Records from a dataset:
-------------------------

(** X11.  Any number of submissions of one identity in flight on the event
    loop, started at instants less than [WINDOW_SECONDS] apart, from any
    store and in any interleaving: at most one outbound request is sent. *)
Theorem event_loop_one_request schedule ip pool st sys' :
  Forall (pending_for ip) pool →
  near (start_times schedule) →
  run OPENAI_API_KEY schedule
    {| rate_limit_store := st; log := []; tasks := pool |} = Some sys' →
  (gateway_calls (log sys') ≤ 1)%nat.
Proof.
  intros Hall Hnear Hrun.
  exact (run_requests_at_most_one ip schedule
           {| rate_limit_store := st; log := []; tasks := pool |} sys'
           Hall Hnear Hrun).
Qed.

End EventLoopRuns.

Section EventLoopRunsExamples.
Import Json Limiter Handler EventLoop Runs Examples.

Lemma event_loop_one_request_witness :
  ∃ sys',
    run None [Start 2 100; Start 0 101; Deliver 2 JsonRaises; Start 1 3699]
      {| rate_limit_store := ∅; log := [];
         tasks := [Pending "10.0.0.1" submission;
                   Pending "10.0.0.1" submission;
                   Pending "10.0.0.1" submission] |} = Some sys' ∧
    (gateway_calls (log sys') ≤ 1)%nat.
Proof.
  eexists. split; [by vm_compute|].
  eapply (event_loop_one_request None
            [Start 2 100; Start 0 101; Deliver 2 JsonRaises; Start 1 3699]
            "10.0.0.1"
            [Pending "10.0.0.1" submission; Pending "10.0.0.1" submission;
             Pending "10.0.0.1" submission] ∅).
  - by repeat constructor.
  - unfold near. cbn [start_times].
    repeat constructor; unfold WINDOW_SECONDS; lia.
  - by vm_compute.
Defined.
(** * Scholarship advisory rule engine (SD23067_Lab3.py)

    A shallow embedding of the rule-matching core of the program:
    [OPERATORS], [rule_matches], [evaluate_applicant] and the parsed
    [DEFAULT_RULES_JSON] rule set, followed by the properties of the
    condition evaluator and of the decision resolver.

    Data model.  A facts mapping is a dictionary from strings to scalars
    (null, booleans, integers, binary64 floats, strings), as [main] builds
    it.  The resolver is embedded on rules of the documented shape: a rule
    is a dictionary read only through [.get] on the keys "name",
    "priority", "conditions" and "action", so it is a record of optional
    fields, with a string for the name, an integer for the priority, lists
    of scalars for the conditions and a record of optional strings for the
    action.  The condition evaluator is also embedded on arbitrary parsed
    JSON ([rule_matches_json]), where a condition may be any JSON value;
    [rule_matches] is its restriction to conditions that are lists of
    scalars ([rule_matches_json_scalars]).  Python strings are kept as
    their UTF-8 bytes: equality and the code-point order of two strings
    coincide with equality and the byte order of their encodings. *)

From Stdlib Require Import ZArith String Ascii List Bool Lia.
From Stdlib Require Import Floats.PrimFloat Floats.SpecFloat Floats.FloatOps.
From stdpp Require Import gmap strings.
Import ListNotations.

Set Warnings "-inexact-float".

Open Scope string_scope.
Open Scope Z_scope.

(** ** Python values and exceptions *)

Inductive value : Type :=
  | VNone
  | VBool (b : bool)
  | VInt (z : Z)
  | VFloat (f : float)
  | VStr (s : string).

Inductive exn : Type :=
  | TypeError
  | KeyError
  | ValueError
  | AttributeError
  | SystemError.

(** Outcome of a Python expression or call: a value or a raised exception. *)
Inductive res (A : Type) : Type :=
  | Ok (a : A)
  | Raise (e : exn).

Arguments Ok {A} a.
Arguments Raise {A} e.

(** [res] is a monad; stdpp's [x ← m; k] notation sequences statements,
    an exception raised by [m] skipping [k]. *)
#[global] Instance res_ret : MRet res := fun A a => Ok a.
#[global] Instance res_bind : MBind res := fun A B k m =>
  match m with
  | Ok a => k a
  | Raise e => Raise e
  end.

(** [try: m except Exception: h] *)
Definition try_except {A : Type} (m : res A) (h : res A) : res A :=
  match m with
  | Ok a => Ok a
  | Raise _ => h
  end.

(** ** Comparison of scalars

    bool is a subclass of int; int and float compare by their exact
    mathematical values; a NaN is unordered with everything. *)

Inductive num : Type :=
  | NInt (z : Z)
  | NFloat (f : float).

Definition num_of (v : value) : option num :=
  match v with
  | VBool b => Some (NInt (if b then 1 else 0))
  | VInt z => Some (NInt z)
  | VFloat f => Some (NFloat f)
  | VNone | VStr _ => None
  end.

(** Exact comparison of an integer with a binary64 float; [None] when the
    float is a NaN. *)
Definition Z_compare_float (z : Z) (f : float) : option comparison :=
  match Prim2SF f with
  | S754_nan => None
  | S754_infinity false => Some Lt
  | S754_infinity true => Some Gt
  | S754_zero _ => Some (z ?= 0)
  | S754_finite s m e =>
      let mz := if s then Z.neg m else Z.pos m in
      if 0 <=? e then Some (z ?= mz * 2 ^ e)
      else Some (z * 2 ^ (- e) ?= mz)
  end.

Definition float_compare (f g : float) : option comparison :=
  match PrimFloat.compare f g with
  | FEq => Some Eq
  | FLt => Some Lt
  | FGt => Some Gt
  | FNotComparable => None
  end.

Definition num_compare (a b : num) : option comparison :=
  match a, b with
  | NInt x, NInt y => Some (x ?= y)
  | NFloat f, NFloat g => float_compare f g
  | NInt x, NFloat g => Z_compare_float x g
  | NFloat f, NInt y => option_map CompOpp (Z_compare_float y f)
  end.

(** The five functions of the [operator] module stored in [OPERATORS]. *)
Inductive op : Type := Ge | Le | Gt_ | Lt_ | Eq_.

Definition holds (o : op) (c : option comparison) : bool :=
  match o, c with
  | _, None => false
  | Ge, Some Lt => false
  | Ge, Some _ => true
  | Le, Some Gt => false
  | Le, Some _ => true
  | Gt_, Some Gt => true
  | Gt_, Some _ => false
  | Lt_, Some Lt => true
  | Lt_, Some _ => false
  | Eq_, Some Eq => true
  | Eq_, Some _ => false
  end.

(** [operator.eq(a, b)]: never raises; values of unrelated types are
    unequal. *)
Definition py_eq (a b : value) : bool :=
  match num_of a, num_of b with
  | Some x, Some y => holds Eq_ (num_compare x y)
  | _, _ =>
      match a, b with
      | VNone, VNone => true
      | VStr s, VStr t => String.eqb s t
      | _, _ => false
      end
  end.

(** [operator.ge/le/gt/lt(a, b)]: numbers with numbers, strings with
    strings; anything else raises TypeError ("not supported between
    instances of ..."). *)
Definition py_order (o : op) (a b : value) : res bool :=
  match num_of a, num_of b with
  | Some x, Some y => Ok (holds o (num_compare x y))
  | _, _ =>
      match a, b with
      | VStr s, VStr t => Ok (holds o (Some (String.compare s t)))
      | _, _ => Raise TypeError
      end
  end.

Definition apply_op (o : op) (a b : value) : res bool :=
  match o with
  | Eq_ => Ok (py_eq a b)
  | _ => py_order o a b
  end.

(** The [OPERATORS] dictionary. *)
Definition OPERATORS : gmap string op :=
  {[ ">=" := Ge; "<=" := Le; ">" := Gt_; "<" := Lt_; "==" := Eq_ ]}.

(** The symbols that are keys of [OPERATORS]. *)
Definition operator_symbols : list value :=
  [VStr ">="; VStr "<="; VStr ">"; VStr "<"; VStr "=="].

(** [OPERATORS.get(op_str)]: the keys are strings, so a key of another
    type is never found. *)
Definition OPERATORS_get (op_str : value) : option op :=
  match op_str with
  | VStr s => OPERATORS !! s
  | _ => None
  end.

-------------------------

The line above containing "intros Hall Hnear Hrun.", the line containing "rate_limit_store := ∅; log := [];", and every line between them are to be transcribed exactly; no other line is wanted.

The completed task
  intros Hall Hnear Hrun.
  exact (run_requests_at_most_one ip schedule
           {| rate_limit_store := st; log := []; tasks := pool |} sys'
           Hall Hnear Hrun).
Qed.

End EventLoopRuns.

Section EventLoopRunsExamples.
Import Json Limiter Handler EventLoop Runs Examples.

Lemma event_loop_one_request_witness :
  ∃ sys',
    run None [Start 2 100; Start 0 101; Deliver 2 JsonRaises; Start 1 3699]
      {| rate_limit_store := ∅; log := [];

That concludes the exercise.